(** The shorter of the two lists ends the sum. *)
Class MsmLaws (F G : Type) `{!GroupOps F G, !MsmOps F G} : Prop := {
  g_msm_spec : forall (ps : list G) (ks : list F), g_msm ps ks = g_sum (zip_with g_mul ps ks);
  g_batch_mul_spec : forall (p : G) n (ks : list F), g_batch_mul p n ks = map (g_mul p) ks
}.

Class PairingOps (G1 G2 GT ML : Type) := {
  pairing : G1 -> G2 -> GT;
  multi_miller_loop : list G1 -> list G2 -> ML;
  final_exponentiation : ML -> option GT;
  gt_eqb : GT -> GT -> bool
}.

Class PairingLaws (F G1 G2 GT ML : Type) `{!GroupOps F G1, !GroupOps F G2, !GroupOps F GT, !PairingOps G1 G2 GT ML} : Prop := {
  pairing_add_l : forall p p' q, pairing (g_add p p') q = g_add (pairing p q) (pairing p' q);
  pairing_add_r : forall p q q', pairing p (g_add q q') = g_add (pairing p q) (pairing p q');
  pairing_mul_l : forall p q k, pairing (g_mul p k) q = g_mul (pairing p q) k;
  pairing_mul_r : forall p q k, pairing p (g_mul q k) = g_mul (pairing p q) k;
  multi_pairing_spec : forall ps qs, final_exponentiation (multi_miller_loop ps qs) = Some (g_sum (zip_with pairing ps qs));
  gt_eqb_spec : forall a b, gt_eqb a b = true <-> a = b
}.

---

PROBLEM STATEMENT — None of the records may be omitted or altered when they are given again.

REPLY —
(** The shorter of the two lists ends the sum. *)
Class MsmLaws (F G : Type) `{!GroupOps F G, !MsmOps F G} : Prop := {
  g_msm_spec : forall (ps : list G) (ks : list F), g_msm ps ks = g_sum (zip_with g_mul ps ks);
  g_batch_mul_spec : forall (p : G) n (ks : list F), g_batch_mul p n ks = map (g_mul p) ks
}.

Class PairingOps (G1 G2 GT ML : Type) := {
  pairing : G1 -> G2 -> GT;
  multi_miller_loop : list G1 -> list G2 -> ML;
  final_exponentiation : ML -> option GT;
  gt_eqb : GT -> GT -> bool
}.

Class PairingLaws (F G1 G2 GT ML : Type) `{!GroupOps F G1, !GroupOps F G2, !GroupOps F GT, !PairingOps G1 G2 GT ML} : Prop := {
  pairing_add_l : forall p p' q, pairing (g_add p p') q = g_add (pairing p q) (pairing p' q);
  pairing_add_r : forall p q q', pairing p (g_add q q') = g_add (pairing p q) (pairing p q');
  pairing_mul_l : forall p q k, pairing (g_mul p k) q = g_mul (pairing p q) k;
  pairing_mul_r : forall p q k, pairing p (g_mul q k) = g_mul (pairing p q) k;
  multi_pairing_spec : forall ps qs, final_exponentiation (multi_miller_loop ps qs) = Some (g_sum (zip_with pairing ps qs));
  gt_eqb_spec : forall a b, gt_eqb a b = true <-> a = b
}.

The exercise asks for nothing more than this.